This lack of federal data privacy legislation, even with individual state leadership, has created the conditions for data theft, weakening consumer protections and potentially jeopardizing the viability of AI systems in markets with more stringent privacy requirements. Additionally, the growing number of state privacy laws serves as a cautionary tale for the challenges and limitations of patchwork regulation. Companies operating across multiple states face a complex web of overlapping and inconsistent requirements, which can make it confusing and costly to implement policies that comply with each jurisdiction. Developers, in particular, may struggle to adapt systems to meet these disparate legal obligations, increasing the risk of non-compliance. Such nonadherence could potentially lead to fines, increasing operating expenses while resulting in suboptimal consumer protections.

The precedent set by fragmented state-level data privacy regulations could extend to AI regulation, further increasing operational inefficiencies and heightening effective accountability and oversight for harms caused to consumers. Furthermore, the Trump administration may find that vague, patchwork legislation creates an intolerable level of risk for companies pursuing innovation – precisely the opposite of its pro-business agenda.

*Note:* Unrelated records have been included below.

(** The other states, after [tcp_receive]. *)
Definition process_synced (h : in_hdr) (st : Z) (t : tcp_in) : tcp_in :=
  let got_fin := negb (recv_flags t .& TF_GOT_FIN =? 0) in
  let s := p_snd (ti_pcb t) in
  let all_acked := ih_flag h TCP_ACK && (ih_ackno h =? snd_nxt s) && match unsent s with [] => true | _ => false end in
  if (st =? ESTABLISHED) || (st =? CLOSE_WAIT) then if got_fin then on_pcb (fun p => set_state CLOSE_WAIT (tcp_ack_now p)) t else t
  else if st =? FIN_WAIT_1 then
    if got_fin then
      if all_acked then on_pcb (fun p => to_time_wait (tcp_ack_now p)) t else on_pcb (fun p => set_state CLOSING (tcp_ack_now p)) t
    else if all_acked then on_pcb (set_state FIN_WAIT_2) t else t
  else if st =? FIN_WAIT_2 then if got_fin then on_pcb (fun p => to_time_wait (tcp_ack_now p)) t else t
  else if st =? CLOSING then if all_acked then on_pcb to_time_wait t else t
  else if st =? LAST_ACK then if all_acked then set_recv_flags (recv_flags t .| TF_CLOSED) t else t
  else t.

Definition tcp_process (e : tcp_env) (copied : bool) (h : in_hdr) (t : tcp_in) : Z * tcp_in :=
  let p := ti_pcb t in
  if ih_flag h TCP_RST then process_rst h t
  else if ih_flag h TCP_SYN && negb (state p =? SYN_SENT) && negb (state p =? SYN_RCVD) then (ERR_OK, on_pcb tcp_ack_now t)
  else
    let p := if pflags p .& TF_RXCLOSED =? 0 then set_tmr (te_ticks e) p else p in
    let p := on_snd (set_persist_probe 0) (set_keep_cnt_sent 0 p) in
    let t := set_ti_pcb (tcp_parseopt h p) t in
    if state p =? SYN_SENT then process_syn_sent e h t
    else if state p =? SYN_RCVD then process_syn_rcvd e copied h t
    else if (ESTABLISHED <=? state p) && (state p <=? LAST_ACK) then (ERR_OK, process_synced h (state p) (tcp_receive e copied h t))
    else (ERR_OK, t).

(** ** Data for the application *)

(** [pbuf_split_64k]: data that does not fit into 16 bits is cut at the end of a pbuf. *)
Definition split_64k (d : list Z) (t : tcp_in) : list Z * option (list Z) * tcp_in :=
  if zlen d <=? 0xFFFF then (d, None, t)
  else
    let '(n, t) := match ti_cuts t with [] => (0xFFFF, t) | n :: rest => (Z.max 1 (Z.min n 0xFFFF), set_ti_cuts rest t) end in
    (ztake n d, Some (zdrop n d), t).

(** The FIN for the application, for which it will not call [tcp_recved]. *)
Definition tell_closed (e : tcp_env) (t : tcp_in) : Z * tcp_in :=
  callback e (fun _ => EvClosed) (on_pcb (fun p => if rcv_wnd p =? TCP_WND_MAX p then p else set_rcv_wnd (u32 (rcv_wnd p + 1)) p) t).

(** The loop; every round takes at least one byte, see [refused_fuel]. *)
Fixpoint refused_loop (fuel : nat) (e : tcp_env) (t : tcp_in) : Z * tcp_in :=
  match fuel, refused_data (ti_pcb t) with
  | _, None => (ERR_OK, t)
  | O, Some _ => (ERR_OK, t)
  | S fuel, Some (d, fin) =>
      let '(front, rest, t) := split_64k d t in
      let t := on_pcb (set_refused_data (match rest with Some r => Some (r, fin) | None => None end)) t in
      let '(err, t) := callback e (EvRecv front) t in
      if err =? ERR_OK then
        match rest with
        | None =>
            if fin : bool then
              let '(err, t) := tell_closed e t in
              if err =? ERR_ABRT then (ERR_ABRT, t) else refused_loop fuel e t
            else refused_loop fuel e t
        | Some _ => refused_loop fuel e t
        end
      else if err =? ERR_ABRT then (ERR_ABRT, t)
      else (ERR_INPROGRESS, on_pcb (set_refused_data (Some (front ++ default [] rest, fin))) t)
  end.

Definition tcp_process_refused_data (e : tcp_env) (t : tcp_in) : Z * tcp_in :=
  refused_loop (S (length (default [] (fst <$> refused_data (ti_pcb t))))) e t.

(** The sent callbacks, with 16 bits each; the result says whether the PCB is gone. *)
Fixpoint sent_loop (fuel : nat) (e : tcp_env) (acked : Z) (t : tcp_in) : bool * tcp_in :=
  match fuel with
  | O => (false, t)
  | S fuel =>
      if 0 <? acked then
        let acked16 := Z.min acked 0xFFFF in
        let '(err, t) := callback e (fun _ => EvSent acked16) t in
        if err =? ERR_ABRT then (true, t) else sent_loop fuel e (acked - acked16) t
      else (false, t)
  end.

Patchwork AI Policy Undermines International US AI Leadership

A third risk is introduced by state-led AI governance: it may substantially undermine US AI leadership abroad, intensifying the risks we already face from foreign adversaries. AI development and its impacts span jurisdictions; so, too, does AI governance. To achieve meaningful governance – both to clarify the legitimate avenues for innovation and to ensure AI technologies provide a public good – cooperation between governments of all levels is essential. A core component of effective cooperation is policy coordination, whether between US states, other major markets, or various international actors. State governments within the US benefit, to some degree, from the natural level of coordination that occurs from working in the same federal system and coordinating on common issues. Likewise, the global community benefits from international efforts to coordinate the regulation of various emerging technologies, including AI.

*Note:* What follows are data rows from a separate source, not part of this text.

(** What is left in the window of a segment that begins in it and ends behind it. *)
Lemma window_part seqno tcplen edge :
  0 < tcplen < 65536 -> TCP_SEQ_LEQ seqno (u32 (edge - 1)) = true -> TCP_SEQ_GT (u32 (tcplen + seqno)) (u32 edge) = true ->
  1 <= u32 (edge - seqno) < tcplen.
Proof.
  unfold TCP_SEQ_LEQ, TCP_SEQ_GT. rewrite Z.leb_le, Z.ltb_lt, !u32_u32. intros Ht H1 H2.
  assert (E1 : s32 (u32 seqno - u32 (edge - 1)) = s32 (1 - u32 (edge - seqno))).
  { unfold s32, u32. f_equal. replace (seqno mod 2 ^ 32 - (edge - 1) mod 2 ^ 32 + 2 ^ 31) with (seqno mod 2 ^ 32 + (2 ^ 31 - (edge - 1) mod 2 ^ 32)) by lia.
    rewrite Zplus_mod_idemp_l. replace (seqno + (2 ^ 31 - (edge - 1) mod 2 ^ 32)) with (seqno + 2 ^ 31 - (edge - 1) mod 2 ^ 32) by lia. rewrite Zminus_mod_idemp_r.
    replace (1 - (edge - seqno) mod 2 ^ 32 + 2 ^ 31) with (1 + 2 ^ 31 - (edge - seqno) mod 2 ^ 32) by lia. rewrite Zminus_mod_idemp_r. f_equal. lia. }
  assert (E2 : s32 (u32 (tcplen + seqno) - u32 edge) = s32 (tcplen - u32 (edge - seqno))).
  { unfold s32, u32. f_equal. replace ((tcplen + seqno) mod 2 ^ 32 - edge mod 2 ^ 32 + 2 ^ 31) with ((tcplen + seqno) mod 2 ^ 32 + (2 ^ 31 - edge mod 2 ^ 32)) by lia.
    rewrite Zplus_mod_idemp_l. replace (tcplen + seqno + (2 ^ 31 - edge mod 2 ^ 32)) with (tcplen + seqno + 2 ^ 31 - edge mod 2 ^ 32) by lia. rewrite Zminus_mod_idemp_r.
    replace (tcplen - (edge - seqno) mod 2 ^ 32 + 2 ^ 31) with (tcplen + 2 ^ 31 - (edge - seqno) mod 2 ^ 32) by lia. rewrite Zminus_mod_idemp_r. f_equal. lia. }
  rewrite E1 in H1. rewrite E2 in H2. pose proof (u32_range (edge - seqno)) as Hd. set (d := u32 (edge - seqno)) in *. clearbody d. clear E1 E2.
  unfold s32 in H1, H2. change (2 ^ 32) with 4294967296 in *. change (2 ^ 31) with 2147483648 in *.
  pose proof (Z.div_mod (1 - d + 2147483648) 4294967296 ltac:(lia)). pose proof (Z.mod_pos_bound (1 - d + 2147483648) 4294967296 ltac:(lia)).
  pose proof (Z.div_mod (tcplen - d + 2147483648) 4294967296 ltac:(lia)). pose proof (Z.mod_pos_bound (tcplen - d + 2147483648) 4294967296 ltac:(lia)). lia.
Qed.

American public participation in these efforts is vital. The US, via its AI Safety Institute (AISI), housed within the National Institute of Standards and Technology (NIST), has played the role of prime mover in developing the International Network of AI Safety Institutes. Likewise, through its engagement with key strategic partners such as the member states of the Global Partnership on AI or the Quadrilateral Security Dialogue (Japan, Australia, and India, in addition to the US), the federal government is able to exert meaningful international influence upon the development of AI “for good,” that is, AI technologies aligned to democratic values. These initiatives are only available to sovereign states.

It is unclear whether the US will maintain its involvement in these efforts under the Trump administration, and there are signs that Republicans, in general, are suspicious of international efforts on AI regulation. In his letter to US Attorney General Merrick Garland, Sen. Cruz urged an investigation into potential violations of laws intended to regulate undue foreign influence allegedly committed by UK and EU AI policy entities during their interactions with the US AI Safety Institute. Denying our international partners the amenity of accessing US state and federal AI policymaking fora, while at the same time asserting that our own access to theirs must be maintained, undermines American AI leadership at a critical time in the adoption of AI across the world. It creates conditions that may diminish economic opportunities produced by the substantial mutual technology interests shared between the US and Europe (both the EU and the UK).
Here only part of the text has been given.